EXERCISE AIM: Only one stretch of the data below is wanted: the lines starting at the one with "- subst tc." and ending at the one with "- destruct (ctx_Err", both included, given again exactly.

※

Lemma parallel_basics sched tc ctx job occ (w w' : World S M) report err :
  executeParallel out_of_range jitter coin sched tc ctx job occ w = Next (w', (report, err)) →
  err = None ∧ er_OccurrenceID report = jo_ID occ.
Proof.
  unfold executeParallel. intros E.
  destruct (exec _ _ sched) as [|s|] eqn:Ex; [done| |done].
  destruct (group_inv_exec job (jo_ID occ) (j_Tasks job) [] _ _ _
    (group_inv_init job occ _ w (NewExecutionReport (jo_ID occ) (jc_FailureStrategy (j_Config job)))) Ex)
    as [prs []]. cases_in E; done.
Qed.

(** C17: parallel groups.  Whatever the interleaving of the goroutines, the
    group ends with exactly one report per task and no error at all; its
    outcome says whether the context was done, else whether some task
    failed; the group context was cancelled exactly when a task whose
    effective strategy is fail-fast failed. *)
Theorem executeParallel_reports sched tc ctx job occ (w w' : World S M) report err :
  executeParallel out_of_range jitter coin sched tc ctx job occ w = Next (w', (report, err)) →
  err = None ∧ er_OccurrenceID report = jo_ID occ ∧
  ∃ prs, prs.*1 ≡ₚ j_Tasks job ∧ er_TaskReports report = prs.*2 ∧
    Forall (λ p, report_shape p.1 (MaxRetries (policy_of job p.1)) p.2) prs ∧
    (is_Some tc ↔ ∃ p, p ∈ prs ∧ cancelling job p) ∧
    match ctx_Err ctx (w_time w') with
    | Some _ => er_GroupOutcome report = "canceled"
    | None => er_GroupOutcome report = "failed" ∧ Exists failed prs.*2 ∨
              er_GroupOutcome report = "completed" ∧ ¬ Exists failed prs.*2
    end.
Proof.
  unfold executeParallel. intros E.
  destruct (exec _ _ sched) as [|s|] eqn:Ex; [done| |done].
  destruct (group_inv_exec job (jo_ID occ) (j_Tasks job) [] _ _ _
    (group_inv_init job occ _ w (NewExecutionReport (jo_ID occ) (jc_FailureStrategy (j_Config job)))) Ex)
    as [prs []].
  destruct (forallb is_gone (g_threads s)) eqn:Hgone; [|done].
  case_bool_decide as Htc; [|done]. simpl in E. injection E as <- <- <-. simpl.
  assert (Hall : Forall (λ p, p.2 = Gone) (g_threads s)).
  { apply Forall_forall. intros p Hp. apply list_elem_of_In in Hp.
    rewrite forallb_forall in Hgone. specialize (Hgone p Hp). unfold is_gone in Hgone.
    by destruct (p.2). }
  split_and!; [done..|]. exists prs. split_and!; [|done|done| |].
  - rewrite gi_perm0, <- gi_tasks0. f_equiv. clear -Hall.
    induction Hall as [|[t g] l Hg _ IH]; [done|]. simpl in Hg. subst g.
    rewrite filter_cons_True by done. by constructor.
  - subst tc. split; [done|]. intros (p & Hp & Hc). destruct (gi_due0 p Hp Hc) as [|[k Hk]]; [done|].
    by apply (Forall_lookup_1 _ _ _ _ Hall) in Hk.
  - destruct (ctx_Err ctx _); [done|]. destruct (has_failure (g_report s)) eqn:Hf;
      [apply has_failure_spec in Hf|apply not_true_iff_false in Hf; rewrite has_failure_spec in Hf];
      rewrite gi_reports0 in Hf; [by left|by right].
Qed.
End Groups.

(** ** Occurrences *)
Section Occurrences.
Context {S M : Type} `{UuidLib} `{Storage S} `{MetricsCollector M}.
Context (out_of_range : float64 → Z) (jitter : nat → Z) (coin : nat → bool).
Implicit Types (w : World S M).

(** Tasks, alone or in a group, call no hook of the job. *)
Lemma close_run_no_hook run st n msg : only not_hook (close_run (S:=S) (M:=M) run st n msg).
Proof. unfold close_run, store_run. only_prog. Qed.
Lemma executeAttempt_no_hook ctx job task run n c :
  only not_hook (executeAttempt (S:=S) (M:=M) ctx job task run n c).
Proof. unfold executeAttempt. only_prog. Qed.
Lemma attempts_loop_no_hook ctx job task run c p left n done lastErr :
  only not_hook (attempts_loop (S:=S) (M:=M) out_of_range ctx job task run c p left n done lastErr).
Proof.
  revert n done lastErr. induction left as [|left IH]; intros n done lastErr; cbn [attempts_loop].
  - destruct lastErr; [|done]. apply only_bind; [apply close_run_no_hook|done].
  - apply only_bind; [apply executeAttempt_no_hook|]. intros r.
    case_bool_decide; [apply only_bind; [apply close_run_no_hook|done]|].
    destruct (_ <? _); [|apply IH]. apply only_bind; [by apply only_do|].
    intros [|]; [apply only_bind; [apply close_run_no_hook|done]|apply IH].
Qed.
Lemma executeTask_no_hook ctx job task occ :
  only not_hook (executeTask (S:=S) (M:=M) out_of_range ctx job task occ).
Proof.
  unfold executeTask. do 2 (apply only_bind; [by apply only_do|intros ?]). apply attempts_loop_no_hook.
Qed.
Lemma sequential_loop_no_hook ctx job occ tasks report :
  only not_hook (sequential_loop (S:=S) (M:=M) out_of_range ctx job occ tasks report).
Proof.
  revert report. induction tasks as [|t ts IH]; intros report; cbn [sequential_loop]; [done|].
  apply only_bind; [apply executeTask_no_hook|]. intros r. case_match; [done|].
  apply only_bind; [by apply only_do|]. intros [e|]; [done|apply IH].
Qed.

Definition thread_no_hook (p : Task * goroutine (S:=S) (M:=M)) : Prop :=
  match p.2 with Ready q | Asleep _ q => only not_hook q | _ => True end.

Lemma perform_keeps_hooks {R} (e : Eff S M R) w w' r u :
  not_hook R e → perform jitter coin e w = (w', r, u) → w_hooks w' = w_hooks w.
Proof.
  intros He E. pose proof (run_keeps_hooks jitter coin (do e) w ltac:(by apply only_do)) as Hr.
  rewrite run_do, E in Hr. exact Hr.
Qed.

Lemma group_step_no_hook job s a s' :
  Forall thread_no_hook (g_threads s) → group_step jitter coin job s a = Next s' →
  Forall thread_no_hook (g_threads s') ∧ w_hooks (g_world s') = w_hooks (g_world s).
Proof.
  intros Hall E. destruct a as [i now]. unfold group_step in E.
  destruct (now <? w_time (g_world s)); [done|].
  destruct (g_threads s !! i) as [[t g]|] eqn:Hl; [|done].
  pose proof (Forall_lookup_1 _ _ _ _ Hall Hl) as Hg.
  destruct g as [[r|m|R e k]|u p|r|]; try done.
  - injection E as <-. simpl. split; [by apply Forall_insert|done].
  - destruct (perform jitter coin e _) as [[w' x] u] eqn:Ep. injection E as <-. simpl.
    destruct Hg as [He Hk]. split; [apply Forall_insert; [done|apply Hk]|].
    by apply perform_keeps_hooks in Ep.
  - destruct (u <=? now); [|done]. injection E as <-. simpl. split; [by apply Forall_insert|done].
  - injection E as <-. simpl. split; [by apply Forall_insert|done].
Qed.

Lemma executeParallel_keeps_hooks sched tc ctx job occ w w' x :
  executeParallel out_of_range jitter coin sched tc ctx job occ w = Next (w', x) →
  w_hooks w' = w_hooks w.
Proof.
  unfold executeParallel. intros E. destruct (exec _ _ sched) as [|s|] eqn:Ex; [done| |done].
  cases_in E. simpl.
  match type of Ex with exec _ ?s0 _ = _ => transitivity (w_hooks (g_world s0)); [|done] end.
  match type of Ex with exec _ ?s0 _ = _ => assert (Hall : Forall thread_no_hook (g_threads s0)) end.
  { simpl. apply Forall_fmap, Forall_forall. intros t _. apply executeTask_no_hook. }
  revert Ex Hall. generalize (mkGroup w) as mk0. intros mk0.
  match goal with |- exec _ ?s0 _ = _ → _ => generalize s0 end. clear mk0.
  induction sched as [|a sched IH]; intros s0 Ex Hall; simpl in Ex; [by simplify_eq|].
  destruct (group_step jitter coin job s0 a) as [|s1|] eqn:E1; [done| |done].
  destruct (group_step_no_hook _ _ _ _ Hall E1) as [Hall1 <-]. by apply IH.
Qed.

Definition started (job : Job) (o : JobOccurrence) : list hook_call :=
  match j_OnStart job with Some h => [OnStartCalled h o] | None => [] end.
Definition completed (job : Job) (r : ExecutionReport) : list hook_call :=
  match j_OnComplete job with Some h => [OnCompleteCalled h (Some r)] | None => [] end.

(** The record an occurrence is written as. *)
Definition occurrence_of (o : JobOccurrence) (updated : Instant) : StorageOccurrence :=
  mkStorageOccurrence (jo_ID o) (jo_JobID o) (jo_JobVersion o) (jo_ScheduledTime o) (jo_Status o)
    (jo_OwningNodeID o) (jo_StartTime o) (jo_EndTime o) BNil (jo_IsRecoveryRun o)
    (jo_CreatedAt o) updated.

(** One update of the occurrence's record, with its answer, took the store of
    [w] to that of [w']. *)
Definition wrote (o : JobOccurrence) w w' (r : Result unit) : Prop :=
  ∃ u v, w_time w ≤ u ≤ v ∧ v ≤ w_time w' ∧
    UpdateJobOccurrence v (occurrence_of o u) (w_store w) = (w_store w', r).

Definition running_since (t : Instant) (occ : JobOccurrence) : JobOccurrence :=
  set_jo_StartTime (Some t) (set_jo_Status JobStatusRunning occ).
Definition final_status (err : option GoError) : JobStatus :=
  match err with Some _ => JobStatusFailed | None => JobStatusCompleted end.
Definition ended_at (e : Instant) (err : option GoError) (o : JobOccurrence) : JobOccurrence :=
  set_jo_Status (final_status err) (set_jo_EndTime (Some e) o).

Lemma run_updateOccurrenceStatus o w :
  ∃ w1 r, run jitter coin (updateOccurrenceStatus o) w = (w1, Done r) ∧ wrote o w w1 r ∧
    w_time w ≤ w_time w1 ∧ w_metrics w1 = w_metrics w ∧ w_hooks w1 = w_hooks w.
Proof.
  unfold updateOccurrenceStatus. rewrite !run_now, run_do. cbn [perform].
  fold (occurrence_of o (next_reading jitter w)).
  destruct (UpdateJobOccurrence _ _ _) as [st r] eqn:E. eexists _, r. split; [reflexivity|].
  split; [|split_and!; [simpl; lia|done..]].
  eexists _, _. split; [|split; [|exact E]]; unfold next_reading; simpl; lia.
Qed.

Lemma run_begin ctx job occ w :
  ∃ w1 t r, run jitter coin (begin_occurrence ctx job occ) w = (w1, Done r) ∧
    w_metrics w1 = w_metrics w ∧ w_time w ≤ t ≤ w_time w1 ∧
    match r with
    | Err e => w_hooks w1 = w_hooks w ∧ wrote (running_since t occ) w w1 (Err e)
    | Ok (t', jobCtx, o) =>
        t' = t ∧ o = running_since t occ ∧
        (∃ t0, t ≤ t0 ∧ jobCtx = WithTimeout ctx t0 (jc_ExecutionTimeout (j_Config job))) ∧
        w_hooks w1 = w_hooks w ++ started job o ∧ wrote o w w1 (Ok tt)
    end.
Proof.
  unfold begin_occurrence. rewrite !run_now, run_bind.
  set (t := next_reading jitter w). set (v := read_clock jitter (read_clock jitter w)).
  fold (running_since t occ).
  destruct (run_updateOccurrenceStatus (running_since t occ) v) as (w1 & r & E & (u & u' & Hu & Hu' & Hwr) & Hle & Hm & Hh).
  rewrite E. assert (Ht : w_time w ≤ t ∧ t ≤ w_time v) by (subst t v; unfold next_reading; simpl; lia).
  assert (Hw : wrote (running_since t occ) w w1 r) by (exists u, u'; split_and!; [lia..|exact Hwr]).
  destruct r as [[]|e];
    [|by exists w1, t, (Err e); split; [|split; [|split; [split; lia|]]]].
  assert (Hend : ∀ c : Ctx, ∃ w2, run jitter coin
      (_ ← match j_OnStart job with Some h => do (Hook (OnStartCalled h (running_since t occ))) | None => Ret tt end;
       Ret (Ok (t, c, running_since t occ) : Result (Instant * Ctx * JobOccurrence))) w1 =
        (w2, Done (Ok (t, c, running_since t occ))) ∧
    w_store w2 = w_store w1 ∧ w_time w2 = w_time w1 ∧ w_metrics w2 = w_metrics w1 ∧
    w_hooks w2 = w_hooks w1 ++ started job (running_since t occ)).
  { intros c. unfold started. destruct (j_OnStart job); simpl; eexists; rewrite ?app_nil_r; by split. }
  destruct (Hend (WithTimeout ctx (next_reading jitter (read_clock jitter w)) (jc_ExecutionTimeout (j_Config job))))
    as (w2 & E2 & Hs2 & Ht2 & Hm2 & Hh2).
  exists w2, t. eexists. split; [exact E2|]. split; [by rewrite Hm2, Hm|]. split; [lia|].
  split; [done|]. split; [done|]. split; [|split; [by rewrite Hh2, Hh|]].
  - eexists. split; [|reflexivity]. subst t. unfold next_reading. simpl. lia.
  - destruct Hw as (x & y & Hx & Hy & Hu3). exists x, y. rewrite Hs2, Ht2. done.
Qed.

Lemma run_finish job occ t report err w :
  ∃ w1 e r, run jitter coin (finish_occurrence job occ t report err) w = (w1, Done (Some report, err)) ∧
    w_time w ≤ e ≤ w_time w1 ∧ wrote (ended_at e err occ) w w1 r ∧
    w_hooks w1 = w_hooks w ++ completed job report ∧
    w_metrics w1 = IncJobOccurrences (j_Name job) (final_status err)
      (ObserveJobDuration (j_Name job) (elapsed e t) (w_metrics w)).
Proof.
  unfold finish_occurrence. rewrite run_now. set (e := next_reading jitter w). set (v := read_clock jitter w).
  fold (final_status err) (ended_at e err occ). rewrite run_bind.
  destruct (run_updateOccurrenceStatus (ended_at e err occ) v) as (w1 & r & E & (u & u' & Hu & Hu' & Hwr) & Hle & Hm & Hh).
  rewrite E. assert (Ht : w_time w ≤ e ∧ e = w_time v) by (subst e v; unfold next_reading; simpl; lia).
  assert (Hw : wrote (ended_at e err occ) w w1 r) by (exists u, u'; split_and!; [lia..|exact Hwr]).
  unfold completed. destruct (j_OnComplete job) as [h|]; simpl;
    eexists _, e, r; (split; [reflexivity|]); simpl; rewrite ?Hh, ?Hm, ?app_nil_r;
    (split; [lia|split; [exact Hw|by split]]).
Qed.

(** The tasks of an occurrence, whichever the mode. *)
Definition run_tasks sched tc ctx (job : Job) (o : JobOccurrence) w
  : StepResult (World S M * (ExecutionReport * option GoError)) :=
  if bool_decide (jc_TaskExecutionMode (j_Config job) = TaskExecutionModeParallel)
  then executeParallel out_of_range jitter coin sched tc ctx job o w
  else of_outcome (run jitter coin (executeSequential out_of_range ctx job o) w).

(** No hook, a report of this occurrence, and no error of a parallel group. *)
Lemma tasks_basics sched tc ctx job o w w' report err :
  run_tasks sched tc ctx job o w = Next (w', (report, err)) →
  w_hooks w' = w_hooks w ∧ er_OccurrenceID report = jo_ID o ∧
  (jc_TaskExecutionMode (j_Config job) = TaskExecutionModeParallel → err = None).
Proof.
  unfold run_tasks. case_bool_decide as Hmode; intros E.
  - pose proof (executeParallel_keeps_hooks _ _ _ _ _ _ _ _ E).
    destruct (parallel_basics _ _ _ _ _ _ _ _ _ _ _ _ E) as [He Hid]. done.
  - destruct (run _ _ _ w) as [w2 [[report2 err2]|]] eqn:Es; [|done]. injection E as -> -> ->.
    split_and!; [| |done].
    + pose proof (run_keeps_hooks jitter coin _ w (sequential_loop_no_hook ctx job o (j_Tasks job)
        (NewExecutionReport (jo_ID o) (jc_FailureStrategy (j_Config job))))) as Hk.
      unfold executeSequential in Es. by rewrite Es in Hk.
    + unfold executeSequential in Es.
      pose proof (sequential_loop_runs out_of_range jitter coin ctx job o (j_Tasks job)
        (NewExecutionReport (jo_ID o) (jc_FailureStrategy (j_Config job))) w) as HR.
      unfold runs in HR. rewrite Es in HR. by destruct HR.
Qed.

※

FINISHED TASK:
  - subst tc. split; [done|]. intros (p & Hp & Hc). destruct (gi_due0 p Hp Hc) as [|[k Hk]]; [done|].
    by apply (Forall_lookup_1 _ _ _ _ Hall) in Hk.
  - destruct (ctx_Err ctx _); [done|]. destruct (has_failure (g_report s)) eqn:Hf;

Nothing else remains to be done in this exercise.